Moni Simeonov is a Bulgarian violinist.

==Education==
Moni Simeonov was born in Plovdiv, Bulgaria in a family of musicians. His father was a cellist while his mother was a pianist. Simeonov's grandmother was a pianist, and his grandfather was a choir conductor. He started playing violin at the age of five and by the age of 15 immigrated to the United States with a full scholarship to the Idyllwild Arts Academy in California. When he graduated from Idyllwild, he became an attendee of the Eastman School of Music where he got his bachelor's degree in violin after studying it with Zvi Zeitlin on full scholarship. During his time in Eastman, he performed on Antonio Stradivari of 1714. Since moving to California, he has performed with the Los Angeles Philharmonic, Los Angeles Chamber Orchestra, Opera and Master Chorale, Ensemble San Francisco and as concertmaster with the Sacramento Philharmonic Orchestra.

Simeonov obtained his Artist Diploma from the Yale School of Music, and following it completed his master's degree in Music with Ani Kavafian at the same place. While at Yale, he served as concertmaster for the Yale Philharmonia Orchestra and New Music Ensemble. He continued his education at the USC Thornton School of Music where he earned his graduate certificate degree and Doctorate studying under Midori. Aside from majors, Simeonov holds minors in Schenkerian analysis, viola performance, Japanese language, and explored the interpretation of the Balkan folk music.

==Career==
In addition to his formal studies, Simeonov has attended the Music Academy of the West, Pacific Music Festival, Tanglewood and Oregon Bach Festivals.

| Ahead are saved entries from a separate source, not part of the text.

(** C6, as the code has it: a video is suitable exactly when its parsed
    duration is at least 120 seconds and its lowercased title contains
    none of the six denylisted words; so the predicate is false below
    120 seconds and true from 120 seconds on for a clean title. *)
Theorem suitable_iff_two_minutes_and_clean_title (v : videoData) :
  isVideoSuitableForProcessing v = true
  <-> 120 <= parseDuration (duration v) /\ cleanTitle (title v).
Proof.
  unfold isVideoSuitableForProcessing, cleanTitle.
  destruct (Z.leb_spec (parseDuration (duration v)) 60) as [H60|H60].
  { split; [discriminate | intros [H _]; lia]. }
  destruct (Z.ltb_spec (parseDuration (duration v)) 120) as [H120|H120].
  { split; [discriminate | intros [H _]; lia]. }
  destruct (hasNonFoodKeyword (toLowerCase (title v))) eqn:E.
  - split; [discriminate|].
    intros [_ Hclean]. apply hasNonFoodKeyword_false in Hclean. congruence.
  - split; [|reflexivity].
    intros _. split; [lia|]. now apply hasNonFoodKeyword_false.
Qed.

(** C6 fails as stated: a video of exactly 120 seconds with a clean
    title is accepted. *)
Lemma two_minute_video_is_suitable :
  parseDuration (duration {| duration := Some "PT2M"; title := "Tokyo Street Food Tour" |}) <= 120
  /\ isVideoSuitableForProcessing
       {| duration := Some "PT2M"; title := "Tokyo Street Food Tour" |} = true.
Proof. split; [vm_compute; discriminate | reflexivity]. Qed.

(** C7, as the code has it: a video whose duration is unknown, so that
    its parsed value is zero, is rejected by the suitability predicate
    whatever its title says; it is the duration filter of the query for
    unprocessed videos that keeps a video without a duration. *)
Theorem unknown_duration_is_rejected (v : videoData) :
  parseDuration (duration v) = 0 ->
  isVideoSuitableForProcessing v = false
  /\ forall row : SupabaseService.video,
       SupabaseService.duration row = None -> SupabaseService.longEnough row = true.
Proof.
  intros H. split.
  - unfold isVideoSuitableForProcessing. rewrite H. reflexivity.
  - intros row Hrow. unfold SupabaseService.longEnough. rewrite Hrow. reflexivity.
Qed.

Lemma unknown_duration_is_rejected_witness :
  parseDuration (duration {| duration := Some "ten minutes"; title := "Lisbon Food Guide" |}) = 0
  /\ isVideoSuitableForProcessing
       {| duration := Some "ten minutes"; title := "Lisbon Food Guide" |} = false.
Proof.
  split; [reflexivity|].
  apply (unknown_duration_is_rejected
           {| duration := Some "ten minutes"; title := "Lisbon Food Guide" |}).
  reflexivity.
Defined.
Lemma audit_finishRun (status : jsstring) :
  respects (audit runId) (HistoryStore.finishRun now runId status).
Proof using Type.
  intros w. cbn [snd HistoryStore.finishRun].
  unfold HistoryStore.finishRun, try_catch, HistoryStore.updateRun, modify. cbn [snd].
  destruct (audit_refl runId w) as (Hs & Ht & _ & _ & Hks & Hkt & _).
  split; [exact Hs |]. split; [exact Ht |].
  split.
  { intros i row Hrow. cbn [runs set_runs].
    rewrite list_lookup_fmap, Hrow. cbn [fmap option_fmap option_map].
    eexists. split; [reflexivity |].
    destruct (bool_decide_reflect (RunRow.id row = runId)) as [Hid | Hid];
      [| now split].
    split; [reflexivity |]. intros Hother. now destruct Hother. }
  split.
  { intros i row'. cbn [runs set_runs]. intros Hrow'. left.
    apply lookup_lt_Some in Hrow'. now rewrite length_map in Hrow'. }
  split; [exact Hks |]. split; [exact Hkt |].
  unfold keyed. cbn [runs set_runs]. rewrite map_map.
  intros Hrows.
  match goal with
  | |- NoDup (map ?g _) => rewrite (map_ext g RunRow.id); [exact Hrows |]
  end.
  intros row. now destruct (bool_decide (RunRow.id row = runId)).
Qed.

Lemma audit_processStudent (analysis : StudentAnalysis.t) :
  respects (audit runId)
    (Orchestrator.processStudent JSON_parse JSON_stringify uuid now
       generateStudentInsights config runId analysis).
Proof using Type.
  pose proof (lenient_audit runId) as HR.
  apply keeps_try_catch; [exact HR | | intros e; now apply audit_recordStudentMessage].
  apply keeps_bind; [exact HR | now apply keeps_loadStudentMemory |]. intros memory.
  apply keeps_bind; [exact HR | now apply keeps_lift |]. intros rawInsights.
  apply keeps_bind; [exact HR | now apply keeps_lift |]. intros parsed.
  apply keeps_bind; [exact HR | now apply keeps_sendEmail |]. intros emailPath.
  apply keeps_bind; [exact HR | now apply audit_recordStudentMessage |]. intros _.
  apply keeps_bind; [exact HR | now apply keeps_lift |]. intros previous.
  apply keeps_bind; [exact HR | now apply keeps_saveStudentMemory |]. intros _.
  apply keeps_bind; [exact HR | now apply keeps_saveStudentMemoryArchive |]. intros _.
  now apply keeps_ret.
Qed.
Fixpoint member (k : string) (ms : list (string * JsValue)) : option JsValue :=
  match ms with
  | [] => None
  | (k', v) :: rest => if String.eqb k k' then Some v else member k rest
  end.

Fixpoint set_member (k : string) (v : JsValue) (ms : list (string * JsValue))
  : list (string * JsValue) :=
  match ms with
  | [] => [(k, v)]
  | (k', v') :: rest =>
      if String.eqb k k' then (k, v) :: rest else (k', v') :: set_member k v rest
  end.

Fixpoint walk (target : JsValue) (keys : list string) : JsValue :=
  match keys with
  | [] => target
  | k :: rest =>
      match target with
      | JObj ms =>
          match member k ms with Some v => walk v rest | None => JUndefined end
      | _ => JUndefined
      end
  end.

Definition get (tree : JsValue) (key : string) : JsValue :=
  if String.eqb key "" then JUndefined
  else walk tree (split_dots [] (list_ascii_of_string key)).

Fixpoint assign (target : JsValue) (keys : list string) (v : JsValue) : JsValue :=
  match keys with
  | [] => v
  | k :: rest =>
      let ms := match target with JObj ms => ms | _ => [] end in
      JObj (set_member k (assign (default (JObj []) (member k ms)) rest v) ms)
  end.

Definition set (tree : JsValue) (key : string) (v : JsValue) : JsValue :=
  assign tree (split_dots [] (list_ascii_of_string key)) v.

In 2014 he became a Director of String Studies and Violin Professor with the Bob Cole Conservatory of Music at the California State University, Long Beach and he is the Edelman Chair of Chamber Music with the Colburn School of Music in Los Angeles. His students have won gold medals at the Coltman and St. Paul Chamber Music Competitions as well as multiple prizes at the Fischoff Chamber Music Competition and have performed at Chamber Music Society of Lincoln Center. As of 2019 he served as a faculty of the Singapore Violin Festival, Atlantic Music Festival, the Hawaii Chamber Music Festival, the Texas Music Festival, the Interlochen Arts Academy. His performances can be heard on various TV and radio programs such as Bulgarian National Radio, KUSC, NHK, NPR, and PBS. Moni Simeonov is the creator of the online tool for teaching violin technique and orchestra audition excerpts www.zenviolin.com.